Please print the data that follows, keeping every line exact.

### Dataset entries:
* * *
(** * Smash Fest: vehicle physics, collision damage, reconciliation and relay

    A shallow embedding, over the real numbers, of the game core:
    - [packages/nextjs/app/game/car.ts] (vehicle model, hit zones),
    - the physics module (integrator, vehicle-vehicle and wall collisions),
    - [hooks/useMultiplayer.ts] (remote-vehicle reconciliation),
    - [party/server.ts] (the relay),
    - [multiplayer.ts] (network records) and the game page (spawning,
      joystick input).

    Numbers are modelled as [R]; [Math.random()] and [Date.now()] are
    explicit arguments.  Objects mutated in place become values returned by
    the functions. *)

From Stdlib Require Import Reals Psatz ZArith.
From stdpp Require Import base gmap strings list.

Open Scope R_scope.

(* ------------------------------------------------------------------ *)
(** ** Constants ([constants.ts]) *)

Definition WORLD_WIDTH : R := 2700.
Definition WORLD_HEIGHT : R := 1800.
Definition CAR_WIDTH : R := 50.
Definition CAR_HEIGHT : R := 30.
Definition WALL_THICKNESS : R := 20.
Definition ACCELERATION : R := 0.15.
Definition BRAKE_DECEL : R := 0.1.
Definition MAX_SPEED : R := 8.
Definition TURN_RATE : R := 0.025.
Definition FORWARD_FRICTION : R := 0.98.
Definition SIDEWAYS_FRICTION : R := 0.85.
Definition ANGULAR_FRICTION : R := 0.85.
Definition BOUNCE_FACTOR : R := 0.5.
Definition COLLISION_DAMPING : R := 0.7.
Definition MIN_SPEED_TO_TURN : R := 0.5.
Definition MAX_ANGULAR_VEL : R := 0.08.
Definition DAMAGE_MULTIPLIER : R := 3.
Definition MIN_IMPACT_FOR_DAMAGE : R := 2.
Definition ATTACKER_DAMAGE_RATIO : R := 0.15.

(* ------------------------------------------------------------------ *)
(** ** Types ([types.ts]) *)

Record Health := mkHealth {
  front : R;
  rear : R;
  left : R;
  right : R;
}.

Record Car := mkCar {
  x : R;
  y : R;
  vx : R;
  vy : R;
  angle : R;
  angularVel : R;
  width : R;
  height : R;
  color : string;
  health : Health;
  isStatic : bool;
}.

Record AnalogInput := mkInput {
  forward : R;
  reverse : R;
  in_left : R;
  in_right : R;
}.

Inductive HitZone := ZFront | ZRear | ZLeft | ZRight.

Record DamagePopup := mkPopup {
  px : R;
  py : R;
  damage : R;
  zone : HitZone;
  age : R;
}.

Record Point := mkPoint { ptx : R; pty : R }.

(** [car.health[zone]] *)
Definition get_zone (h : Health) (z : HitZone) : R :=
  match z with
  | ZFront => front h | ZRear => rear h | ZLeft => left h | ZRight => right h
  end.

(** [car.health[zone] = v] *)
Definition set_zone (h : Health) (z : HitZone) (v : R) : Health :=
  match z with
  | ZFront => mkHealth v (rear h) (left h) (right h)
  | ZRear => mkHealth (front h) v (left h) (right h)
  | ZLeft => mkHealth (front h) (rear h) v (right h)
  | ZRight => mkHealth (front h) (rear h) (left h) v
  end.

(** Functional record updates for the fields the code assigns. *)
Definition set_pos (c : Car) (nx ny : R) : Car :=
  mkCar nx ny (vx c) (vy c) (angle c) (angularVel c) (width c) (height c)
    (color c) (health c) (isStatic c).
Definition set_vel (c : Car) (nvx nvy : R) : Car :=
  mkCar (x c) (y c) nvx nvy (angle c) (angularVel c) (width c) (height c)
    (color c) (health c) (isStatic c).
Definition set_ang (c : Car) (a w : R) : Car :=
  mkCar (x c) (y c) (vx c) (vy c) a w (width c) (height c)
    (color c) (health c) (isStatic c).
Definition set_health (c : Car) (h : Health) : Car :=
  mkCar (x c) (y c) (vx c) (vy c) (angle c) (angularVel c) (width c) (height c)
    (color c) h (isStatic c).

(* ------------------------------------------------------------------ *)
(** ** JavaScript [Math] functions *)

(** [Math.round]: the floor of [v + 0.5] (halves round up). *)
Definition js_round (v : R) : R := IZR (Int_part (v + / 2)).

(** [Math.atan2(y, x)] on reals (signed zeros are not modelled). *)
Definition js_atan2 (yv xv : R) : R :=
  if Rlt_dec 0 xv then atan (yv / xv)
  else if Rlt_dec xv 0 then
    (if Rle_dec 0 yv then atan (yv / xv) + PI else atan (yv / xv) - PI)
  else if Rlt_dec 0 yv then PI / 2
  else if Rlt_dec yv 0 then - (PI / 2)
  else 0.

(* ------------------------------------------------------------------ *)
(** ** Vehicle model ([car.ts]) *)

(** [createCar(x, y, color, angle = 0, isStatic = false)] *)
Definition createCar (x0 y0 : R) (col : string) (a : R) (st : bool) : Car :=
  mkCar x0 y0 0 0 a 0 CAR_WIDTH CAR_HEIGHT col (mkHealth 100 100 100 100) st.

(** [getCarCorners] *)
Definition getCarCorners (car : Car) : list Point :=
  let c := cos (angle car) in
  let s := sin (angle car) in
  let hw := width car / 2 in
  let hh := height car / 2 in
  [ mkPoint (x car + c * hw - s * hh) (y car + s * hw + c * hh);
    mkPoint (x car + c * hw + s * hh) (y car + s * hw - c * hh);
    mkPoint (x car - c * hw + s * hh) (y car - s * hw - c * hh);
    mkPoint (x car - c * hw - s * hh) (y car - s * hw + c * hh) ].

(** [while (a > Math.PI) a -= 2 * Math.PI;] run for at most [fuel] rounds. *)
Fixpoint wrap_down (fuel : nat) (a : R) : R :=
  match fuel with
  | O => a
  | S f => if Rlt_dec PI a then wrap_down f (a - 2 * PI) else a
  end.

(** [while (a < -Math.PI) a += 2 * Math.PI;] run for at most [fuel] rounds. *)
Fixpoint wrap_up (fuel : nat) (a : R) : R :=
  match fuel with
  | O => a
  | S f => if Rlt_dec a (- PI) then wrap_up f (a + 2 * PI) else a
  end.

(** A bound on the number of rounds of either loop; [loop_fuel_enough]
    below shows that the loops always exit before it runs out, so the
    bounded loops compute what the JavaScript loops compute. *)
Definition loop_fuel (a : R) : nat := S (Z.to_nat (up (Rabs a / (2 * PI)))).

(** The two normalising loops of [getHitZone] (and of the angle
    interpolation), one after the other. *)
Definition normalize_angle (a : R) : R :=
  wrap_up (loop_fuel a) (wrap_down (loop_fuel a) a).

(** [lo <= r && r < hi] *)
Definition in_range (lo hi r : R) : bool :=
  if Rle_dec lo r then (if Rlt_dec r hi then true else false) else false.

(** The bucketing of [getHitZone] on the normalised relative angle. *)
Definition zone_of_relative (r : R) : HitZone :=
  if in_range (- PI / 4) (PI / 4) r then ZFront
  else if in_range (PI / 4) (3 * PI / 4) r then ZRight
  else if in_range (-3 * PI / 4) (- PI / 4) r then ZLeft
  else ZRear.

(** [getHitZone] *)
Definition getHitZone (car : Car) (collisionAngle : R) : HitZone :=
  zone_of_relative (normalize_angle (collisionAngle - angle car)).

(** [checkCarCollision] *)
Definition checkCarCollision (car1 car2 : Car) : bool :=
  let dx := x car2 - x car1 in
  let dy := y car2 - y car1 in
  let distance := sqrt (dx * dx + dy * dy) in
  let minDistance := (width car1 + width car2) / 2 * 0.85 in
  if Rlt_dec distance minDistance then true else false.

(* ------------------------------------------------------------------ *)
(** ** Physics ([physics.ts]) *)

(** [a > b], [a < b] and [a === b] as booleans. *)
Definition Rgtb (a b : R) : bool := if Rlt_dec b a then true else false.
Definition Rltb (a b : R) : bool := if Rlt_dec a b then true else false.
Definition Reqb (a b : R) : bool := if Req_dec_T a b then true else false.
* * *
### YOUR SOLUTION:
(** * Smash Fest: vehicle physics, collision damage, reconciliation and relay

    A shallow embedding, over the real numbers, of the game core:
    - [packages/nextjs/app/game/car.ts] (vehicle model, hit zones),
    - the physics module (integrator, vehicle-vehicle and wall collisions),
    - [hooks/useMultiplayer.ts] (remote-vehicle reconciliation),
    - [party/server.ts] (the relay),
    - [multiplayer.ts] (network records) and the game page (spawning,
      joystick input).

    Numbers are modelled as [R]; [Math.random()] and [Date.now()] are
    explicit arguments.  Objects mutated in place become values returned by
    the functions. *)

From Stdlib Require Import Reals Psatz ZArith.
From stdpp Require Import base gmap strings list.

Open Scope R_scope.

(* ------------------------------------------------------------------ *)
(** ** Constants ([constants.ts]) *)

Definition WORLD_WIDTH : R := 2700.
Definition WORLD_HEIGHT : R := 1800.
Definition CAR_WIDTH : R := 50.
Definition CAR_HEIGHT : R := 30.
Definition WALL_THICKNESS : R := 20.
Definition ACCELERATION : R := 0.15.
Definition BRAKE_DECEL : R := 0.1.
Definition MAX_SPEED : R := 8.
Definition TURN_RATE : R := 0.025.
Definition FORWARD_FRICTION : R := 0.98.
Definition SIDEWAYS_FRICTION : R := 0.85.
Definition ANGULAR_FRICTION : R := 0.85.
Definition BOUNCE_FACTOR : R := 0.5.
Definition COLLISION_DAMPING : R := 0.7.
Definition MIN_SPEED_TO_TURN : R := 0.5.
Definition MAX_ANGULAR_VEL : R := 0.08.
Definition DAMAGE_MULTIPLIER : R := 3.
Definition MIN_IMPACT_FOR_DAMAGE : R := 2.
Definition ATTACKER_DAMAGE_RATIO : R := 0.15.

(* ------------------------------------------------------------------ *)
(** ** Types ([types.ts]) *)

Record Health := mkHealth {
  front : R;
  rear : R;
  left : R;
  right : R;
}.

Record Car := mkCar {
  x : R;
  y : R;
  vx : R;
  vy : R;
  angle : R;
  angularVel : R;
  width : R;
  height : R;
  color : string;
  health : Health;
  isStatic : bool;
}.

Record AnalogInput := mkInput {
  forward : R;
  reverse : R;
  in_left : R;
  in_right : R;
}.

Inductive HitZone := ZFront | ZRear | ZLeft | ZRight.

Record DamagePopup := mkPopup {
  px : R;
  py : R;
  damage : R;
  zone : HitZone;
  age : R;
}.

Record Point := mkPoint { ptx : R; pty : R }.

(** [car.health[zone]] *)
Definition get_zone (h : Health) (z : HitZone) : R :=
  match z with
  | ZFront => front h | ZRear => rear h | ZLeft => left h | ZRight => right h
  end.

(** [car.health[zone] = v] *)
Definition set_zone (h : Health) (z : HitZone) (v : R) : Health :=
  match z with
  | ZFront => mkHealth v (rear h) (left h) (right h)
  | ZRear => mkHealth (front h) v (left h) (right h)
  | ZLeft => mkHealth (front h) (rear h) v (right h)
  | ZRight => mkHealth (front h) (rear h) (left h) v
  end.

(** Functional record updates for the fields the code assigns. *)
Definition set_pos (c : Car) (nx ny : R) : Car :=
  mkCar nx ny (vx c) (vy c) (angle c) (angularVel c) (width c) (height c)
    (color c) (health c) (isStatic c).
Definition set_vel (c : Car) (nvx nvy : R) : Car :=
  mkCar (x c) (y c) nvx nvy (angle c) (angularVel c) (width c) (height c)
    (color c) (health c) (isStatic c).
Definition set_ang (c : Car) (a w : R) : Car :=
  mkCar (x c) (y c) (vx c) (vy c) a w (width c) (height c)
    (color c) (health c) (isStatic c).
Definition set_health (c : Car) (h : Health) : Car :=
  mkCar (x c) (y c) (vx c) (vy c) (angle c) (angularVel c) (width c) (height c)
    (color c) h (isStatic c).

(* ------------------------------------------------------------------ *)
(** ** JavaScript [Math] functions *)

(** [Math.round]: the floor of [v + 0.5] (halves round up). *)
Definition js_round (v : R) : R := IZR (Int_part (v + / 2)).

(** [Math.atan2(y, x)] on reals (signed zeros are not modelled). *)
Definition js_atan2 (yv xv : R) : R :=
  if Rlt_dec 0 xv then atan (yv / xv)
  else if Rlt_dec xv 0 then
    (if Rle_dec 0 yv then atan (yv / xv) + PI else atan (yv / xv) - PI)
  else if Rlt_dec 0 yv then PI / 2
  else if Rlt_dec yv 0 then - (PI / 2)
  else 0.

(* ------------------------------------------------------------------ *)
(** ** Vehicle model ([car.ts]) *)

(** [createCar(x, y, color, angle = 0, isStatic = false)] *)
Definition createCar (x0 y0 : R) (col : string) (a : R) (st : bool) : Car :=
  mkCar x0 y0 0 0 a 0 CAR_WIDTH CAR_HEIGHT col (mkHealth 100 100 100 100) st.

(** [getCarCorners] *)
Definition getCarCorners (car : Car) : list Point :=
  let c := cos (angle car) in
  let s := sin (angle car) in
  let hw := width car / 2 in
  let hh := height car / 2 in
  [ mkPoint (x car + c * hw - s * hh) (y car + s * hw + c * hh);
    mkPoint (x car + c * hw + s * hh) (y car + s * hw - c * hh);
    mkPoint (x car - c * hw + s * hh) (y car - s * hw - c * hh);
    mkPoint (x car - c * hw - s * hh) (y car - s * hw + c * hh) ].

(** [while (a > Math.PI) a -= 2 * Math.PI;] run for at most [fuel] rounds. *)
Fixpoint wrap_down (fuel : nat) (a : R) : R :=
  match fuel with
  | O => a
  | S f => if Rlt_dec PI a then wrap_down f (a - 2 * PI) else a
  end.

(** [while (a < -Math.PI) a += 2 * Math.PI;] run for at most [fuel] rounds. *)
Fixpoint wrap_up (fuel : nat) (a : R) : R :=
  match fuel with
  | O => a
  | S f => if Rlt_dec a (- PI) then wrap_up f (a + 2 * PI) else a
  end.

(** A bound on the number of rounds of either loop; [loop_fuel_enough]
    below shows that the loops always exit before it runs out, so the
    bounded loops compute what the JavaScript loops compute. *)
Definition loop_fuel (a : R) : nat := S (Z.to_nat (up (Rabs a / (2 * PI)))).

(** The two normalising loops of [getHitZone] (and of the angle
    interpolation), one after the other. *)
Definition normalize_angle (a : R) : R :=
  wrap_up (loop_fuel a) (wrap_down (loop_fuel a) a).

(** [lo <= r && r < hi] *)
Definition in_range (lo hi r : R) : bool :=
  if Rle_dec lo r then (if Rlt_dec r hi then true else false) else false.

(** The bucketing of [getHitZone] on the normalised relative angle. *)
Definition zone_of_relative (r : R) : HitZone :=
  if in_range (- PI / 4) (PI / 4) r then ZFront
  else if in_range (PI / 4) (3 * PI / 4) r then ZRight
  else if in_range (-3 * PI / 4) (- PI / 4) r then ZLeft
  else ZRear.

(** [getHitZone] *)
Definition getHitZone (car : Car) (collisionAngle : R) : HitZone :=
  zone_of_relative (normalize_angle (collisionAngle - angle car)).

(** [checkCarCollision] *)
Definition checkCarCollision (car1 car2 : Car) : bool :=
  let dx := x car2 - x car1 in
  let dy := y car2 - y car1 in
  let distance := sqrt (dx * dx + dy * dy) in
  let minDistance := (width car1 + width car2) / 2 * 0.85 in
  if Rlt_dec distance minDistance then true else false.

(* ------------------------------------------------------------------ *)
(** ** Physics ([physics.ts]) *)

(** [a > b], [a < b] and [a === b] as booleans. *)
Definition Rgtb (a b : R) : bool := if Rlt_dec b a then true else false.
Definition Rltb (a b : R) : bool := if Rlt_dec a b then true else false.
Definition Reqb (a b : R) : bool := if Req_dec_T a b then true else false.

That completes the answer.